» ASSIGNMENT: Return all the lines below in which the string "Definition" appears.

(Beginning of THE INPUT)

(* ===== verification/CollectorsFacts.v ===== *)
(** Properties of the collectors: the TCP counts are the numbers of rows per
    state, and the delta collectors are silent until a row has a baseline. *)
From S2P Require Import Prelude Str StrFacts Text External F64 Sink EventFilter Config Derived Collectors.
From Stdlib Require Import Strings.Byte.

(** * tcp.rs *)

Definition rows_in_state (i : nat) (ls : list bytes) : N :=
  len (List.filter (fun l => bool_decide (row_state l = Some (N.of_nat i))) ls).

Lemma count_row_lookup counts l i n :
  counts !! i = Some n ->
  count_row counts l !! i
  = Some (if bool_decide (row_state l = Some (N.of_nat i)) then wrap32 (n + 1) else n).
Proof.
  intros Hi. unfold count_row. destruct (row_state l) as [st|] eqn:E.
  - destruct (decide (st = N.of_nat i)) as [->|Hne].
    + rewrite bool_decide_eq_true_2 by done. apply lookup_lt_Some in Hi as Hlt.
      rewrite (proj2 (N.ltb_lt _ _)) by (unfold len; lia). rewrite Nat2N.id.
      by rewrite list_lookup_alter_eq, Hi.
    + rewrite bool_decide_eq_false_2 by congruence. case_if; [|done].
      rewrite list_lookup_alter_ne; [done|]. lia.
  - by rewrite bool_decide_eq_false_2.
Qed.

Lemma count_rows_lookup ls counts i n :
  counts !! i = Some n -> n <= u32_max ->
  fold_left count_row ls counts !! i = Some (wrap32 (n + rows_in_state i ls)).
Proof.
  unfold rows_in_state, wrap32. revert counts n. induction ls as [|l ls IH]; intros counts n Hi Hn.
  { cbn. rewrite N.add_0_r, N.mod_small by (unfold u32_max in Hn; lia). done. }
  cbn [fold_left List.filter]. apply (count_row_lookup _ l) in Hi. destruct (bool_decide _) eqn:Eb.
  - rewrite (IH _ _ Hi).
    2: { unfold wrap32, u32_max. assert (Hm := N.mod_lt (n + 1) 4294967296 ltac:(done)). lia. }
    f_equal. unfold wrap32. rewrite N.Div0.add_mod_idemp_l. f_equal. rewrite len_cons. lia.
  - by apply IH.
Qed.

Lemma count_row_length counts l : length (count_row counts l) = length counts.
Proof.
  unfold count_row. destruct (row_state l); [|done]. case_if; [|done]. by rewrite length_alter.
Qed.

(** * Delta collectors *)

Section filtered.
Context `{Glob}.

(** The interfaces a text reports, in order. *)
Definition net_iface (filter : DeviceFilter) (line : bytes) : option bytes :=
  match split_once x3a line with
  | Some (name, stats) =>
    if allows filter (trim name) then
      match net_values stats with Some _ => Some (trim name) | None => None end
    else None
  | None => None
  end.

Lemma net_row_spec filter prev calls line :
  net_row filter (prev, calls) line
  = match net_iface filter line with
    | None => (prev, calls)
    | Some i =>
      let cur := net_stats (default [] (match split_once x3a line with
                                        | Some (_, stats) => net_values stats | None => None end)) in
      (<[i := cur]> prev, calls ++ match prev !! i with Some p => net_deltas i cur p | None => [] end)
    end.
Proof.
  unfold net_row, net_iface. destruct (split_once x3a line) as [[name stats]|]; [|done].
  destruct (allows filter (trim name)); cbn [negb]; [|done].
  destruct (net_values stats); [|done]. cbn [default].
  destruct (prev !! trim name); [done|]. by rewrite app_nil_r.
Qed.

End filtered.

(End of THE INPUT)

» WRITTEN ANSWER:
Definition rows_in_state (i : nat) (ls : list bytes) : N :=
Definition net_iface (filter : DeviceFilter) (line : bytes) : option bytes :=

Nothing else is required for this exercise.